Oh dear. In an empirical subject, how can one separate ‘theory’ and ‘experiment’ like this? And what can one deduce from traders’ experiments?
“If you are someone who cannot distinguish between God’s creations and man’s idols, you may mistake models for deep laws. Many economists are such people.”
So blame such economists, not mathematicians (or physicists).
“We have seen corporations treated with the kindness owed to individuals, in the hope, perhaps, that their well-being would trickle down to individuals, and individuals treated with the kindness owed to objects.”

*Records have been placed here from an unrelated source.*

(** * Bicycle-counter statistics robot: a shallow embedding of [app_v2.py]

    The development follows the layout of the Python module: the Python
    run-time notions the module relies on (exceptions, [datetime],
    dictionaries, object identity), the [TimeRange] hierarchy, the
    [DailyCountHistory] aggregate, the downloader's ingestion boundary, the
    ranking function, the extraction of relevant facts and the loading of the
    sentence dictionary. Definitions come first, properties afterwards. *)

From Stdlib Require Import ZArith String Ascii Bool Lia Arith List.
From Stdlib Require Import Sorting.Permutation Sorting.Sorted DecimalString.
From Equations Require Import Equations.
Import ListNotations.

Local Open Scope string_scope.
Local Open Scope list_scope.
Local Open Scope Z_scope.

(** ** Python run-time notions *)

Module Py.

(** The exceptions the module raises or lets escape. [ValueError] carries the
    static part of its message. *)
Inductive exn : Type :=
| ValueError (msg : string)
| KeyError
| IndexError
| AttributeError
| OverflowError.

Inductive result (A : Type) : Type :=
| Ok (a : A)
| Raise (e : exn).

Arguments Ok {A} a.
Arguments Raise {A} e.

Definition bind {A B : Type} (m : result A) (k : A -> result B) : result B :=
  match m with
  | Ok a => k a
  | Raise e => Raise e
  end.

Definition is_value_error {A : Type} (m : result A) : bool :=
  match m with Raise (ValueError _) => true | _ => false end.

(** Code that creates objects threads the next free object identity. *)
Definition M (A : Type) : Type := nat -> result (A * nat).

Definition ret {A : Type} (a : A) : M A := fun n => Ok (a, n).

Definition bindM {A B : Type} (m : M A) (k : A -> M B) : M B :=
  fun n => match m n with
           | Ok (a, n') => k a n'
           | Raise e => Raise e
           end.

Definition lift {A : Type} (r : result A) : M A :=
  fun n => match r with
           | Ok a => Ok (a, n)
           | Raise e => Raise e
           end.

(** [id(obj)] of a freshly created object. *)
Definition new_id : M nat := fun n => Ok (n, S n).

(** [[f(x) for x in l]] where [f] creates objects and may raise. *)
Fixpoint comprehension {A B : Type} (f : A -> M B) (l : list A) : M (list B) :=
  match l with
  | [] => ret []
  | x :: l' =>
      bindM (f x) (fun y => bindM (comprehension f l') (fun ys => ret (y :: ys)))
  end.

(** [l[i]] for a non-negative index and [l[:-1]]. *)
Definition index {A : Type} (l : list A) (i : nat) : result A :=
  match nth_error l i with
  | Some x => Ok x
  | None => Raise IndexError
  end.

Definition all_but_last {A : Type} (l : list A) : list A := removelast l.

(** [[x for x in l if cond(x)]] where [cond] may raise. *)
Fixpoint filter_where {A : Type} (cond : A -> result bool) (l : list A)
  : result (list A) :=
  match l with
  | [] => Ok []
  | x :: l' =>
      bind (cond x) (fun keep =>
      bind (filter_where cond l') (fun xs =>
      Ok (if keep then x :: xs else xs)))
  end.

(** [{len(x) for x in a} == set(b)] on lists read as sets. *)
Definition set_eqb (a b : list nat) : bool :=
  forallb (fun x => existsb (Nat.eqb x) b) a
  && forallb (fun x => existsb (Nat.eqb x) a) b.

(** [sum(l)] and [max(l)] on integers. *)
Definition sum (l : list Z) : Z := fold_left Z.add l 0.

Definition max (l : list Z) : result Z :=
  match l with
  | [] => Raise (ValueError "max() arg is an empty sequence")
  | x :: l' => Ok (fold_left Z.max l' x)
  end.

(** [sorted(l, key=...)]: a stable sort, modelled by insertion so that equal
    keys keep their relative order. [leb a b] reads "[a] may stay before
    [b]". *)
Section Sorted.
Context {A : Type} (leb : A -> A -> bool).

Fixpoint insert (x : A) (l : list A) : list A :=
  match l with
  | [] => [x]
  | y :: l' => if leb x y then x :: l else y :: insert x l'
  end.

Fixpoint sorted (l : list A) : list A :=
  match l with
  | [] => []
  | x :: l' => insert x (sorted l')
  end.
End Sorted.

(** A [dict] in insertion order. [key_eqb] is the equality of the keys: object
    identity for instances of classes that define neither [__eq__] nor
    [__hash__], the value for enumeration members and strings. *)
Section Dict.
Context {K V : Type} (key_eqb : K -> K -> bool).

Definition dict : Type := list (K * V).

Fixpoint get (d : dict) (k : K) : option V :=
  match d with
  | [] => None
  | (k', v) :: d' => if key_eqb k' k then Some v else get d' k
  end.

Definition get_default (d : dict) (k : K) (default : V) : V :=
  match get d k with
  | Some v => v
  | None => default
  end.

Definition getitem (d : dict) (k : K) : result V :=
  match get d k with
  | Some v => Ok v
  | None => Raise KeyError
  end.

Fixpoint setitem (d : dict) (k : K) (v : V) : dict :=
  match d with
  | [] => [(k, v)]
  | (k', v') :: d' =>
      if key_eqb k' k then (k', v) :: d' else (k', v') :: setitem d' k v
  end.

(** [dict(pairs)] *)
Definition of_pairs (pairs : list (K * V)) : dict :=
  fold_left (fun d kv => setitem d (fst kv) (snd kv)) pairs [].

Definition items (d : dict) : list (K * V) := d.
Definition keys (d : dict) : list K := map fst d.
Definition values (d : dict) : list V := map snd d.
End Dict.

End Py.

Import Py.

Notation "x <- m ;; k" := (bind m (fun x => k))
  (at level 61, m at next level, right associativity).
Notation "x <~ m ;; k" := (bindM m (fun x => k))
  (at level 61, m at next level, right associativity).

(** ** [datetime]

    Naive [datetime] values of the standard library: seven integer fields,
    compared as the tuple of these fields. *)

Module Datetime.

Record datetime : Type := mk_datetime {
  year : Z;
  month : Z;
  day : Z;
  hour : Z;
  minute : Z;
  second : Z;
  microsecond : Z
}.

Definition is_leap (y : Z) : bool :=
  (y mod 4 =? 0) && (negb (y mod 100 =? 0) || (y mod 400 =? 0)).

Definition days_in_month (y m : Z) : Z :=
  if m =? 2 then (if is_leap y then 29 else 28)
  else if (m =? 4) || (m =? 6) || (m =? 9) || (m =? 11) then 30
  else 31.

(** The values a [datetime] object can hold. *)
Definition valid (d : datetime) : bool :=
  (1 <=? year d) && (year d <=? 9999) &&
  (1 <=? month d) && (month d <=? 12) &&
  (1 <=? day d) && (day d <=? days_in_month (year d) (month d)) &&
  (0 <=? hour d) && (hour d <? 24) &&
  (0 <=? minute d) && (minute d <? 60) &&
  (0 <=? second d) && (second d <? 60) &&
  (0 <=? microsecond d) && (microsecond d <? 1000000).

(** [datetime(year=y, month=m, day=d)] *)
Definition of_ymd (y m d : Z) : result datetime :=
  let date := mk_datetime y m d 0 0 0 0 in
  if valid date then Ok date else Raise (ValueError "date value out of range").

Definition fields (d : datetime) : list Z :=
  [year d; month d; day d; hour d; minute d; second d; microsecond d].

Fixpoint lex_compare (a b : list Z) : comparison :=
  match a, b with
  | [], [] => Eq
  | [], _ :: _ => Lt
  | _ :: _, [] => Gt
  | x :: a', y :: b' =>
      match x ?= y with
      | Eq => lex_compare a' b'
      | c => c
      end
  end.

Definition compare (a b : datetime) : comparison :=
  lex_compare (fields a) (fields b).

Definition ltb (a b : datetime) : bool :=
  match compare a b with Lt => true | _ => false end.

Definition leb (a b : datetime) : bool :=
  match compare a b with Gt => false | _ => true end.

(** [toordinal()] and [weekday()], as the standard library computes them. *)
Definition days_before_year (y : Z) : Z :=
  let y' := y - 1 in
  y' * 365 + y' / 4 - y' / 100 + y' / 400.

Definition days_before_month (y m : Z) : Z :=
  nth (Z.to_nat m) [0; 0; 31; 59; 90; 120; 151; 181; 212; 243; 273; 304; 334] 0
  + (if (2 <? m) && is_leap y then 1 else 0).

Definition toordinal (d : datetime) : Z :=
  days_before_year (year d) + days_before_month (year d) (month d) + day d.

Definition weekday (d : datetime) : Z := (toordinal d + 6) mod 7.

(** [d + timedelta(days=1)]: the same time of day on the next calendar day;
    the standard library raises [OverflowError] past year 9999. *)
Definition add_one_day (d : datetime) : result datetime :=
  let '(y, m, dd) :=
    if day d <? days_in_month (year d) (month d) then (year d, month d, day d + 1)
    else if month d <? 12 then (year d, month d + 1, 1)
    else (year d + 1, 1, 1) in
  if y <=? 9999
  then Ok (mk_datetime y m dd (hour d) (minute d) (second d) (microsecond d))
  else Raise OverflowError.

(** [d + timedelta(hours=1)] *)
Definition add_one_hour (d : datetime) : result datetime :=
  if hour d <? 23
  then Ok (mk_datetime (year d) (month d) (day d) (hour d + 1)
             (minute d) (second d) (microsecond d))
  else add_one_day (mk_datetime (year d) (month d) (day d) 0
                      (minute d) (second d) (microsecond d)).
Definition HookPostfix : string := "Hook".

(** What calling a hook method does, as far as [Plugins] can tell: the
    call throws, or it returns; what [trigger] gets back is a promise, which
    is later fulfilled or rejected.  [triggerSync] does not look at what
    the call returns.  For [trigger], a call that returns something without
    a [then] leaves the loop just as a call that throws does, with the
    [TypeError] of [triggerPromise.then]: there it is a [Throws]. *)
Inductive Behaviour :=
| Throws (err : Error)
| Fulfils
| Rejects (err : Error).

(** A plugin instance: [plugin.constructor.name], and [plugin[name]] for
    the names under which the instance has something truthy. *)
Record PluginComponent := mkPluginComponent {
  constructor_name : string;
  method : string → option Behaviour
}.

(** What the profiler and the plugins see happen, in order.  The profiler
    is not part of the class: [pod.profiler.timer(key, ...)] is the start
    of the timer [key], [timer.stop()] its stop. *)
Inductive Event {Arg : Type} :=
| TimerStart (key : string)
| TimerStop (key : string)
| Invoked (plugin : string) (methodName : string) (args : Arg).
Arguments Event : clear implicits.

(** [get(name)] *)
Definition get (name : string) (plugins : list PluginComponent)
  : option PluginComponent :=
  List.find (λ plugin, bool_decide (constructor_name plugin = name)) plugins.

(** [register(PluginClass, config)]: [created] is what
    [new PluginClass(this.pod, config)] gives. *)
Definition register (created : outcome PluginComponent)
    (plugins : list PluginComponent) : outcome unit * list PluginComponent :=
  match created with
  | Ok plugin => (Ok tt, plugins ++ [plugin])
  | Throw err => (Throw err, plugins)
  end.

Definition hook_key (hookName : string) : string :=
  "plugins.hook." +:+ hookName.

Definition plugin_key (hookName : string) (plugin : PluginComponent) : string :=
  "plugins.hook." +:+ hookName +:+ "." +:+ constructor_name plugin.

Definition eventMethodName (hookName : string) : string :=
  hookName +:+ HookPostfix.

Section WithArg.

Context {Arg : Type}.

(** The two events at the start of a call: the timer of the plugin, then
    the call itself. *)
Definition calling (hookName : string) (args : Arg) (plugin : PluginComponent)
  : list (Event Arg) :=
  [TimerStart (plugin_key hookName plugin);
   Invoked (constructor_name plugin) (eventMethodName hookName) args].

(** *** [triggerSync] *)

(** The [for] loop of [triggerSync]: the inner [try]/[finally] stops the
    timer of the plugin whether or not the call throws. *)
Fixpoint triggerSync_loop (hookName : string) (args : Arg)
    (plugins : list PluginComponent) (log : list (Event Arg))
  : outcome unit * list (Event Arg) :=
  match plugins with
  | [] => (Ok tt, log)
  | plugin :: rest =>
      match method plugin (eventMethodName hookName) with
      | Some behaviour =>
          let log := log ++ calling hookName args plugin in
          let log := log ++ [TimerStop (plugin_key hookName plugin)] in
          match behaviour with
          | Throws err => (Throw err, log)
          | Fulfils | Rejects _ => triggerSync_loop hookName args rest log
          end
      | None => triggerSync_loop hookName args rest log
      end
  end.

Definition triggerSync (hookName : string) (args : Arg)
    (plugins : list PluginComponent) (log : list (Event Arg))
  : outcome unit * list (Event Arg) :=
  match triggerSync_loop hookName args plugins
          (log ++ [TimerStart (hook_key hookName)]) with
  | (r, log) => (r, log ++ [TimerStop (hook_key hookName)])
  end.

(** *** [trigger] *)

(** A promise a hook has returned, with the timer that its [then]
    callback stops. *)
Record Triggered := mkTriggered {
  triggered_timer : string;
  triggered_result : outcome unit
}.

(** The promise has been, or will be, fulfilled. *)
Definition fulfilled (p : Triggered) : bool :=
  match triggered_result p with Ok _ => true | Throw _ => false end.

(** The [for] loop of [trigger]: every hook is called and its promise kept;
    a call that throws leaves the loop at once, with the promises kept so
    far. *)
Fixpoint trigger_loop (hookName : string) (args : Arg)
    (plugins : list PluginComponent) (triggerPromises : list Triggered)
    (log : list (Event Arg))
  : outcome unit * list Triggered * list (Event Arg) :=
  match plugins with
  | [] => (Ok tt, triggerPromises, log)
  | plugin :: rest =>
      match method plugin (eventMethodName hookName) with
      | Some behaviour =>
          let log := log ++ calling hookName args plugin in
          let timer := plugin_key hookName plugin in
          match behaviour with
          | Throws err => (Throw err, triggerPromises, log)
          | Fulfils =>
              trigger_loop hookName args rest
                (triggerPromises ++ [mkTriggered timer (Ok tt)]) log
          | Rejects err =>
              trigger_loop hookName args rest
                (triggerPromises ++ [mkTriggered timer (Throw err)]) log
          end
      | None => trigger_loop hookName args rest triggerPromises log
      end
  end.

(** [await Promise.all(triggerPromises)] at the moment it settles: the
    outcome, the log, and the promises that have not settled by then, with
    what is left of the order in which they do. *)
Record Awaited := mkAwaited {
  awaited_outcome : outcome unit;
  awaited_log : list (Event Arg);
  still_pending : list Triggered;
  awaited_order : list nat
}.

(** The promises settle one after the other, in the order [order] gives
    (the head picks among those still pending).  A promise that is
    fulfilled runs its [then] callback, which stops the timer; the first
    promise that is rejected rejects the whole.  Each turn settles one
    promise, so [List.length triggerPromises] turns are enough. *)
Fixpoint promise_all (turns : nat) (pending : list Triggered)
    (order : list nat) (log : list (Event Arg)) : Awaited :=
  match pending with
  | [] => mkAwaited (Ok tt) log [] order
  | _ :: _ =>
      match turns with
      | O => mkAwaited (Throw (Raised "the promises never settle")) log
               pending order
      | S turns =>
          let k := Nat.modulo (hd O order) (List.length pending) in
          match pending !! k with
          | Some p =>
              match triggered_result p with
              | Ok _ =>
                  promise_all turns (delete k pending) (tail order)
                    (log ++ [TimerStop (triggered_timer p)])
              | Throw err =>
                  mkAwaited (Throw err) log (delete k pending) (tail order)
              end
          | None =>
              mkAwaited (Throw (Raised "the promises never settle")) log
                pending order
          end
      end
  end.

(** What the promises that are still pending when [trigger] settles do
    later: each settles in its turn, and one that is fulfilled runs its
    [then] callback, which stops the timer; nobody waits for them. *)
Fixpoint afterwards (turns : nat) (pending : list Triggered) (order : list nat)
  : list (Event Arg) :=
  match turns, pending with
  | S turns, _ :: _ =>
      let k := Nat.modulo (hd O order) (List.length pending) in
      match pending !! k with
      | Some p =>
          (if fulfilled p then [TimerStop (triggered_timer p)] else [])
          ++ afterwards turns (delete k pending) (tail order)
      | None => []
      end
  | _, _ => []
  end.

(** A call of [trigger]: how its promise settles, the log at that moment,
    and the events that follow, which the caller does not wait for. *)
Record Triggering := mkTriggering {
  trigger_outcome : outcome unit;
  trigger_log : list (Event Arg);
  trigger_later : list (Event Arg)
}.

Perceptive. Derman’s prescription includes:
“Avoid axiomatization. Axioms and theorems are suitable for mathematics, but finance is concerned with the real world. Every financial axiom is pretty much wrong; the most-relevant questions in creating a model are, how wrong and in what way? “
If one doesn’t axiomatize one cannot do mathematics. One is left to apply formulae and methods with no real understanding. Keynes’ attempts to axiomatize probability and economics was critical in revealing the flaws in conventional thinking. The mistake is to turn axioms into dogma.
“The dangerous part of Black-Scholes is the further assumption that the sole risk of a stock is the risk of diffusion, which isn’t true. But the more realistically you can define risk, the better the model will become. “
How does one define risk, if not with axioms? I tend to go along with Keynes, in supposing that one cannot define risk, but can give an axiomatization that falls short of the precision definition.
“When someone shows you an economic or financial model that involves mathematics, you should understand that, despite the confident appearance of the equations, what lies beneath is a substrate of great simplification and — only sometimes — great imagination, perhaps even intuition.”
Having axioms shows exactly what ‘lies beneath’. Being able to produce an axiomatization is a good test of one’s understanding. Thus financial modellers typically define away risk: the mathematics makes this clear: what else would?
“Beware of idolatry. The greatest conceptual danger is idolatry: believing that someone can write down a theory that encapsulates human behavior and thereby free you of the obligation to think for yourself. A model may be entrancing, but no matter how hard you try, you will not be able to breathe life into it. To confuse a model with a theory is to believe that humans obey mathematical rules, and to invite future disaster.”
This gives us a clue to some of the confusion. Mathematical models and rules (such as Keynes’) can reflect imprecision and uncertainty. The problem is that the customers for economic models wanted precision and certainty, and were content with models that were mathematical in the sense that they were based on formulae using mathematical operators with no concern for their validity.
Derman reminds us of some earlier (2009) advice:
“• I will remember that I didn’t make the world and that it doesn’t satisfy my equations.
• Though I will use the models that I or others create to boldly estimate value, I will always look over my shoulder and never forget that the model is not the world.
• I will not be overly impressed by mathematics. I will never sacrifice reality for elegance without explaining to end users why I have done so.
• I will not give the people who use my models false comfort about their accuracy. I will make the assumptions and oversights explicit to all who use them.
• I understand that my work may have enormous effects on society and the economy, many beyond my apprehension.”
These seems reasonable. However most modellers have been paid by people who appear to have no concern for the longer term effects, and the apparent desire to return to the status quo ante suggests that they still don’t. It is no good giving advice to modellers (mathematical or otherwise) unless there are fundamental changes to financial institutions, changes that are incompatible with conventional capitalism, “a way of life in which all the standards of the past are supposedly subservient to the goal of efficient, timely production”.
“We need free markets, but we need them to be principled.”
Agreed. Can’t mathematics help?
The Physics of an economic crisis is along much the same lines.